Lemma producer_step_arg k v q e q' :
  (forall w, pc_arg (p_pc q) = Some w -> w = v) -> producer_step Capacity k v q = Step e q' ->
  c_pc q' = c_pc q /\
  match e with
  | None => pc_arg (p_pc q') = Some v
  | Some (Pushed w) | Some (PushFull w) => w = v /\ p_pc q' = PIdle
  | Some (Popped _) | Some PopEmpty => False
  end.
Proof.
  intros Hv. unfold producer_step.
  destruct (p_pc q) as [|w|w h|w h t|w h|w h]; simpl in Hv; try specialize (Hv w eq_refl) as <-;
    repeat case_match; intros; simplify_eq; done.
Qed.

Lemma consumer_step_returns k (q : state (T:=T)) e q' :
  consumer_step Capacity k q = Step e q' ->
  p_pc q' = p_pc q /\
  match e with
  | None => True
  | Some (Popped _) | Some PopEmpty => c_pc q' = CIdle
  | Some (Pushed _) | Some (PushFull _) => False
  end.
Proof. unfold consumer_step. repeat case_match; intros; simplify_eq; done. Qed.

(** What one turn of a thread does. *)
Inductive turn_spec (r : program) : option (event (T:=T)) -> program -> Prop :=
  | turn_prod_local k p g :
      code_call P (pr_prod r) = None -> code_local P k (pr_prod r) (pr_shared r) = Some (p, g) ->
      turn_spec r None (mkProgram (pr_queue r) g p (pr_cons r))
  | turn_prod_inside v q :
      code_call P (pr_prod r) = Some v ->
      turn_spec r None (mkProgram q (pr_shared r) (pr_prod r) (pr_cons r))
  | turn_pushed v q :
      code_call P (pr_prod r) = Some v ->
      turn_spec r (Some (Pushed v))
        (mkProgram q (pr_shared r) (code_return P true (pr_prod r)) (pr_cons r))
  | turn_push_full v q :
      code_call P (pr_prod r) = Some v ->
      turn_spec r (Some (PushFull v))
        (mkProgram q (pr_shared r) (code_return P false (pr_prod r)) (pr_cons r))
  | turn_cons_local k c g :
      code_call K (pr_cons r) = None -> code_local K k (pr_cons r) (pr_shared r) = Some (c, g) ->
      turn_spec r None (mkProgram (pr_queue r) g (pr_prod r) c)
  | turn_cons_inside q :
      code_call K (pr_cons r) = Some tt ->
      turn_spec r None (mkProgram q (pr_shared r) (pr_prod r) (pr_cons r))
  | turn_popped v q :
      code_call K (pr_cons r) = Some tt ->
      turn_spec r (Some (Popped v))
        (mkProgram q (pr_shared r) (pr_prod r) (code_return K (Some v) (pr_cons r)))
  | turn_pop_empty q :
      code_call K (pr_cons r) = Some tt ->
      turn_spec r (Some PopEmpty)
        (mkProgram q (pr_shared r) (pr_prod r) (code_return K None (pr_cons r))).
#[export] Program Instance publish_batch_calls
    : Calls push_moves (fun ms => publish_batch_code config_status (span_list ms)) := {|
  values ms n := take (Z.to_nat n) (span_list ms);
  counts ms n x :=
    if (length (span_list ms) =? 0)%nat then 0%nat
    else if is_ok config_status
    then (Z.to_nat n * one Published x +
          if (Z.to_nat n <? length (span_list ms))%nat then one PublishFailedFull x else 0)%nat
    else one PublishFailedInvalid x;
  width ms := length (span_list ms) |}.
Next Obligation.
  intros [ms F] acts n H. simpl in *. unfold publish_batch_code in H. destruct ms as [|m ms]; [by walk|].
  destruct (is_ok config_status); cbn [negb] in H; [|by walk].
  destruct (publish_loop_steps (m :: ms) 0 acts _ ltac:(lia) ltac:(lia) H) as [_ R].
  destruct (R n eq_refl) as (j & -> & _ & -> & _). by rewrite Z.add_0_l, Nat2Z.id.
Qed.
Next Obligation.
  intros [ms F] acts n x H. simpl in *. unfold publish_batch_code in H. destruct ms as [|m ms]; [by walk|].
  cbn [length Nat.eqb]. destruct (is_ok config_status); cbn [negb] in H; [|walk; count_simpl; done].
  destruct (publish_loop_steps (m :: ms) 0 acts _ ltac:(lia) ltac:(lia) H) as [_ R].
  destruct (R n eq_refl) as (j & -> & _ & _ & ->). by rewrite Z.add_0_l, Nat2Z.id.
Qed.
Next Obligation.
  intros [ms F] acts t H. simpl in *. unfold publish_batch_code in H. destruct ms as [|m ms]; [by walk|].
  destruct (is_ok config_status); cbn [negb] in H; [|walk; simpl; lia].
  by apply (publish_loop_steps (m :: ms) 0) in H as [W _]; [|lia..].
Qed.
(** Zero bits are shifted out unchanged. *)
Lemma crc_bits_shiftl n b : Nat.iter n crc_bit (Z.shiftl b (Z.of_nat n)) = b.
Proof.
  induction n as [|n IH]; [apply Z.shiftl_0_r|].
  rewrite Nat.iter_succ_r, crc_bit_alt.
  replace (Z.odd (Z.shiftl b (Z.of_nat (S n)))) with false.
  - rewrite Z.lxor_0_r, Z.shiftr_shiftl_l by lia.
    replace (Z.of_nat (S n) - 1) with (Z.of_nat n) by lia. done.
  - rewrite <- Z.bit0_odd, Z.shiftl_spec by lia. by rewrite Z.testbit_neg_r by lia.
Qed.

Lemma add_shiftl_lxor b v : in_width 8 b -> b + 256 * v = Z.lxor b (Z.shiftl v 8).
Proof.
  intros Hb. rewrite Z.shiftl_mul_pow2, Z.mul_comm by lia. change (2 ^ 8) with 256.
  apply Z.add_nocarry_lxor. change 256 with (2 ^ 8). rewrite <- Z.shiftl_mul_pow2 by lia.
  apply Z.bits_inj'. intros i Hi. rewrite Z.land_spec, Z.testbit_0_l, Z.shiftl_spec by done.
  destruct (decide (i < 8)).
  - rewrite (Z.testbit_neg_r v) by lia. apply andb_false_r.
  - by rewrite (testbit_out_of_width 8 b) by (done || lia).
Qed.

(** The byte loop is one shift register run over the whole message, read as a
    little-endian number. *)
Lemma crc_update_register bs : forall s,
  crc_update s bs = Nat.iter (8 * length bs) crc_bit (Z.lxor s (le_value bs)).
Proof.
  induction bs as [|b bs IH]; intros s; [by rewrite Z.lxor_0_r|].
  unfold crc_update in *. simpl foldl. rewrite IH. simpl le_value.
  rewrite add_shiftl_lxor by apply b2z_width.
  replace (8 * length (b :: bs))%nat with (8 * length bs + 8)%nat by (simpl; lia).
  rewrite Nat.iter_add. f_equal. rewrite <- Z.lxor_assoc, crc_bits_lxor.
  by rewrite (crc_bits_shiftl 8).
Qed.

Lemma crc_update_width bs s : in_width 32 s -> in_width 32 (crc_update s bs).
Proof.
  revert s. induction bs as [|b bs IH]; intros s Hs; [done|]. apply IH.
  apply crc_bits_width, lxor_width; [lia|done|].
  pose proof (b2z_width b) as [? ?]. split; lia.
Qed.

Lemma crc_update_inj_state bs s1 s2 :
  in_width 32 s1 -> in_width 32 s2 -> crc_update s1 bs = crc_update s2 bs -> s1 = s2.
Proof.
  revert s1 s2. induction bs as [|b bs IH]; intros s1 s2 H1 H2; [done|].
  assert (W : forall s, in_width 32 s -> in_width 32 (Z.lxor s (b2z b))).
  { intros s Hs. apply lxor_width; [lia|done|]. pose proof (b2z_width b) as [? ?]. split; lia. }
  intros E%IH; [|by apply crc_bits_width, W..].
  apply crc_bits_inj in E; [|by apply W..].
  apply (f_equal (fun z => Z.lxor z (b2z b))) in E.
  by rewrite !Z.lxor_assoc, Z.lxor_nilpotent, !Z.lxor_0_r in E.
Qed.

(** Up to four bytes, the register determines the message. *)
Lemma crc_update_inj_bytes s bs1 bs2 :
  in_width 32 s -> length bs1 = length bs2 -> (length bs1 <= 4)%nat ->
  crc_update s bs1 = crc_update s bs2 -> bs1 = bs2.
Proof.
  intros Hs Hl Hn. rewrite !crc_update_register, <- Hl.
  assert (W : forall bs, (length bs <= 4)%nat -> in_width 32 (Z.lxor s (le_value bs))).
  { intros bs Hb. apply lxor_width; [lia|done|].
    destruct (le_value_width bs) as [? ?]. split; [done|].
    eapply Z.lt_le_trans; [done|]. apply Z.pow_le_mono_r; lia. }
  intros E%crc_bits_inj; [|apply W; lia..].
  apply le_value_inj; [done|]. apply (f_equal (Z.lxor s)) in E.
  by rewrite <- !Z.lxor_assoc, Z.lxor_nilpotent, !Z.lxor_0_l in E.
Qed.

Lemma crc32_app_burst pre x y suf :
  length x = length y -> (length x <= 4)%nat ->
  crc32 (pre ++ x ++ suf) = crc32 (pre ++ y ++ suf) -> x = y.
Proof.
  intros Hl Hn. unfold crc32, crc_update. rewrite !foldl_app. intros E.
  apply (f_equal (fun z => Z.lxor z 0xFFFFFFFF)) in E.
  rewrite !Z.lxor_assoc, Z.lxor_nilpotent, !Z.lxor_0_r in E.
  assert (W : in_width 32 (crc_update 0xFFFFFFFF pre)) by (by apply crc_update_width).
  apply crc_update_inj_state in E; [|by apply crc_update_width..].
  by apply crc_update_inj_bytes in E.
Qed.

Lemma compute_record_checksum_crc32 h payload :
  compute_record_checksum h payload = crc32 (serialize_header (set_checksum 0 h) ++ payload).
Proof. unfold compute_record_checksum, crc32, crc_update. by rewrite foldl_app. Qed.

Lemma checksum_width h payload : in_width 32 (compute_record_checksum h payload).
Proof.
  rewrite compute_record_checksum_crc32. apply lxor_width; [lia| |by vm_compute].
  by apply crc_update_width.
Qed.

(** ** Properties *)

(** C16. Header round trip.  A header whose fields fit their widths is
    serialised to the documented 40-byte layout (little-endian fields, reserved
    bytes 12 to 15 zero) and deserialising those bytes, whatever follows them,
    gives the same header back. *)
Theorem wal_header_roundtrip (h : WalRecordHeader) (suffix : list byte) :
  header_widths h ->
  serialize_header h = header_layout h /\ length (serialize_header h) = 40%nat /\
  deserialize_header (serialize_header h ++ suffix) = Value h.
Proof.
  intros H. split_and!; [apply serialize_header_layout|apply length_serialize_header|].
  by apply deserialize_serialize.
Qed.

Definition sample_header : WalRecordHeader :=
  mkHeader wal_record_magic 1 40 3 0x0123456789ABCDEF 42 0xCAFEBABE 7.

Lemma wal_header_roundtrip_witness :
  header_widths sample_header /\
  deserialize_header (serialize_header sample_header ++ [Byte.xff]) = Value sample_header.
Proof.
  assert (H : header_widths sample_header) by (vm_compute; repeat split; discriminate || reflexivity).
  split; [exact H|]. exact (proj2 (proj2 (wal_header_roundtrip sample_header [Byte.xff] H))).
Defined.

(** C17. Burst detection.  The CRC of two messages of the same length that
    differ only inside a window of at most four consecutive bytes is always
    different, wherever the window lies. *)
Theorem crc32_detects_bursts (pre x y suf : list byte) :
  length x = length y -> (length x <= 4)%nat -> x <> y ->
  crc32 (pre ++ x ++ suf) <> crc32 (pre ++ y ++ suf).
Proof. intros Hl Hn Hne E. by apply Hne, (crc32_app_burst pre x y suf). Qed.

Lemma crc32_detects_bursts_witness :
  crc32 ([Byte.x01] ++ [Byte.x02; Byte.x03] ++ [Byte.x04]) <>
  crc32 ([Byte.x01] ++ [Byte.x02; Byte.x83] ++ [Byte.x04]).
Proof. apply crc32_detects_bursts; [reflexivity|simpl; lia|discriminate]. Defined.
(** [next()]. *)
Definition reader_next (r : WalReader) (w : W) : Expected WalRecordView * WalReader :=
  if negb (reader_valid r)
  then (Expected_of_status (mkStatus StatusCode.invalid_argument "wal reader is not open"), r)
  else
  let file_size := size_ (wr_file r) in
  if wr_current_offset r >=? file_size
  then (Expected_of_status (mkStatus StatusCode.empty ""), r)
  else
  let remaining := file_size ⊟ wr_current_offset r in
  let all_bytes := mmap_bytes (wr_file r) w in
  if negb (fits_size_t (wr_current_offset r)) || negb (fits_size_t remaining)
  then (Expected_of_status
          (mkStatus StatusCode.invalid_argument "wal offset too large for this platform"), r)
  else
  let tail := slice (Z.to_nat (wr_current_offset r)) (Z.to_nat remaining) all_bytes in
  if remaining <? wal_record_header_size then
    if is_zero_filled tail then (Expected_of_status (mkStatus StatusCode.empty ""), r)
    else (Expected_of_status (mkStatus StatusCode.empty "partial wal record"), r)
  else
  match deserialize_header (take (Z.to_nat wal_record_header_size) tail) with
  | Error s => (Expected_of_status s, r)
  | Value header =>
      if (magic header =? 0) && is_zero_filled tail
      then (Expected_of_status (mkStatus StatusCode.empty ""), r)
      else
      let header_status := validate_header_shape header in
      if negb (is_ok header_status) then (Expected_of_status header_status, r)
      else
      let total_size := record_total_size header in
      if (total_size <? header_size header) || (total_size >? remaining)
      then (Expected_of_status (mkStatus StatusCode.empty "partial wal record"), r)
      else if negb (fits_size_t total_size)
      then (Expected_of_status
              (mkStatus StatusCode.corrupted_record "wal record too large for this platform"), r)
      else
      let payload := slice (Z.to_nat wal_record_header_size) (Z.to_nat (payload_size header)) tail in
      if negb (validate_record_checksum header payload)
      then (Expected_of_status (mkStatus StatusCode.corrupted_record "wal checksum mismatch"), r)
      else
        (Value (mkRecordView header payload (wr_current_offset r)),
         mkReader (wr_file r) (wr_current_offset r ⊞ total_size) (wr_records_read r ⊞ 1))
  end.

• • • • •

◆ ABOUT THIS TASK
Give back exactly the lines above starting at the line where "serialize_header h = header_layout" appears and ending at the line where "let remaining := file_size" appears, both included, with no other lines.

◆ EXERCISE OUTPUT
  serialize_header h = header_layout h /\ length (serialize_header h) = 40%nat /\
  deserialize_header (serialize_header h ++ suffix) = Value h.
Proof.
  intros H. split_and!; [apply serialize_header_layout|apply length_serialize_header|].
  by apply deserialize_serialize.
Qed.

Definition sample_header : WalRecordHeader :=
  mkHeader wal_record_magic 1 40 3 0x0123456789ABCDEF 42 0xCAFEBABE 7.

Lemma wal_header_roundtrip_witness :
  header_widths sample_header /\
  deserialize_header (serialize_header sample_header ++ [Byte.xff]) = Value sample_header.
Proof.
  assert (H : header_widths sample_header) by (vm_compute; repeat split; discriminate || reflexivity).
  split; [exact H|]. exact (proj2 (proj2 (wal_header_roundtrip sample_header [Byte.xff] H))).
Defined.

(** C17. Burst detection.  The CRC of two messages of the same length that
    differ only inside a window of at most four consecutive bytes is always
    different, wherever the window lies. *)
Theorem crc32_detects_bursts (pre x y suf : list byte) :
  length x = length y -> (length x <= 4)%nat -> x <> y ->
  crc32 (pre ++ x ++ suf) <> crc32 (pre ++ y ++ suf).
Proof. intros Hl Hn Hne E. by apply Hne, (crc32_app_burst pre x y suf). Qed.

Lemma crc32_detects_bursts_witness :
  crc32 ([Byte.x01] ++ [Byte.x02; Byte.x03] ++ [Byte.x04]) <>
  crc32 ([Byte.x01] ++ [Byte.x02; Byte.x83] ++ [Byte.x04]).
Proof. apply crc32_detects_bursts; [reflexivity|simpl; lia|discriminate]. Defined.
(** [next()]. *)
Definition reader_next (r : WalReader) (w : W) : Expected WalRecordView * WalReader :=
  if negb (reader_valid r)
  then (Expected_of_status (mkStatus StatusCode.invalid_argument "wal reader is not open"), r)
  else
  let file_size := size_ (wr_file r) in
  if wr_current_offset r >=? file_size
  then (Expected_of_status (mkStatus StatusCode.empty ""), r)
  else
  let remaining := file_size ⊟ wr_current_offset r in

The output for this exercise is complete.